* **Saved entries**
•••••
Lemma put_cache_same s M x :
  ok s -> masters s !! mm = Some M -> cache_wf x -> bypasses_metadata x = false -> cb x = cb (m_cache M) ->
  m_cache_type x = m_cache_type (m_cache M) -> (forall y, in_range 64 y -> slot x y = slot (m_cache M) y) ->
  same s (put s (with_cache x M)).
Proof.
  intros Hs HM Hx Hb Hc Ht Hl. split; [by apply put_cache_kept|]. intros m y [Hy _]. rewrite (put_line s M) by done.
  case_decide as E; [|done]. subst m. unfold line. rewrite HM. cbn. by rewrite Hl.
Qed.

(** Lines at different addresses have different tags. *)
Lemma aligned_line_of m M y y' :
  master_ok m M -> aligned y -> aligned y' -> y <> y' -> line_of (cb (m_cache M)) y <> line_of (cb (m_cache M)) y'.
Proof.
  intros HM [Hr [t ->]] [Hr' [t' ->]] Hne E. unfold line_of in E. rewrite (mo_log _ _ HM) in E.
  pose proof (mc_logb Hm). rewrite !Z.shiftr_div_pow2, !Z.div_mul in E by lia. congruence.
Qed.

Lemma put_cache_line s M x y v :
  ok s -> masters s !! mm = Some M -> aligned y -> cache_wf x -> bypasses_metadata x = false -> cb x = cb (m_cache M) ->
  m_cache_type x = m_cache_type (m_cache M) -> cell (slot x y) = v ->
  (forall y', in_range 64 y' -> line_of (cb (m_cache M)) y' <> line_of (cb (m_cache M)) y -> slot x y' = slot (m_cache M) y') ->
  set_line mm y v s (put s (with_cache x M)).
Proof.
  intros Hs HM Hy Hx Hb Hc Ht Hv Hl. split; [by apply put_cache_kept| |].
  - rewrite (put_line s M) by done. by rewrite decide_True.
  - intros m' y' Hy' Hne. rewrite (put_line s M) by done. case_decide as E; [|done]. subst m'.
    destruct Hne as [|Hne]; [done|]. unfold line. rewrite HM. cbn. rewrite Hl; [done|apply Hy'|].
    eapply aligned_line_of; try done. by apply (ok_master _ Hs).
Qed.

(** ** Blocks *)

Lemma line_slot s M y l st : masters s !! mm = Some M -> line s mm y = Some (l, st) ->
  exists b, slot (m_cache M) y = Some (l, b) /\ m_cstate b = st.
Proof.
  intros HM. unfold line, cell. rewrite HM. cbn. destruct (slot _ _) as [[l' b]|]; [|done]. cbn. intros [= -> <-]. eauto.
Qed.

Lemma wp_getCacheBlockInfo Q s y :
  ok s -> aligned y -> Q (fst <$> line s mm y) s -> wp (getCacheBlockInfo topology c y) Q s.
Proof.
  intros Hs [Hy _] HQ. unfold getCacheBlockInfo. apply cwp_bind, wp_master; [done|]. intros M HM HMo.
  eapply cwp_lift; [apply peek_slot; [apply HMo|apply HMo|done]|]. unfold line in HQ. rewrite HM in HQ. cbn in HQ.
  unfold cell in HQ. by rewrite <- option_fmap_compose in HQ.
Qed.

Lemma wp_block Q s y l st :
  ok s -> line s mm y = Some (l, st) -> (forall b, m_cstate b = st -> Q b s) -> wp (block topology c l) Q s.
Proof.
  intros Hs Hl HQ. unfold block. apply cwp_bind, wp_master; [done|]. intros M HM HMo.
  destruct (line_slot s M y l st HM Hl) as (b & Hb & Hst). eapply cwp_lift; [by eapply slot_read|by apply HQ].
Qed.

Lemma wp_getCacheState_block Q s y o :
  ok s -> o = fst <$> line s mm y -> Q (state s mm y) s -> wp (getCacheState_block topology c o) Q s.
Proof.
  intros Hs -> HQ. unfold getCacheState_block. unfold state in HQ. destruct (line s mm y) as [[l st]|] eqn:E; cbn in *; [|done].
  apply cwp_bind. eapply wp_block; [done|done|]. intros b <-. done.
Qed.
Lemma wp_getCacheState Q s y :
  ok s -> aligned y -> Q (state s mm y) s -> wp (getCacheState topology c y) Q s.
Proof.
  intros Hs Hy HQ. unfold getCacheState. apply cwp_bind, wp_getCacheBlockInfo; [done|done|].
  by eapply wp_getCacheState_block.
Qed.
Lemma wp_permissible Q s y op :
  ok s -> aligned y -> Q (operation_permits (state s mm y) op, fst <$> line s mm y) s ->
  wp (operationPermissibleinCache topology c y op) Q s.
Proof.
  intros Hs Hy HQ. unfold operationPermissibleinCache. apply cwp_bind, wp_getCacheBlockInfo; [done|done|].
  apply cwp_bind. by eapply wp_getCacheState_block.
Qed.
•••••
* **ACTIVITY**
When the entries above show the word "Some" in a line, copy that line out.

* **THE ANSWER**
  ok s -> masters s !! mm = Some M -> cache_wf x -> bypasses_metadata x = false -> cb x = cb (m_cache M) ->
  ok s -> masters s !! mm = Some M -> aligned y -> cache_wf x -> bypasses_metadata x = false -> cb x = cb (m_cache M) ->
Lemma line_slot s M y l st : masters s !! mm = Some M -> line s mm y = Some (l, st) ->
  exists b, slot (m_cache M) y = Some (l, b) /\ m_cstate b = st.
  ok s -> line s mm y = Some (l, st) -> (forall b, m_cstate b = st -> Q b s) -> wp (block topology c l) Q s.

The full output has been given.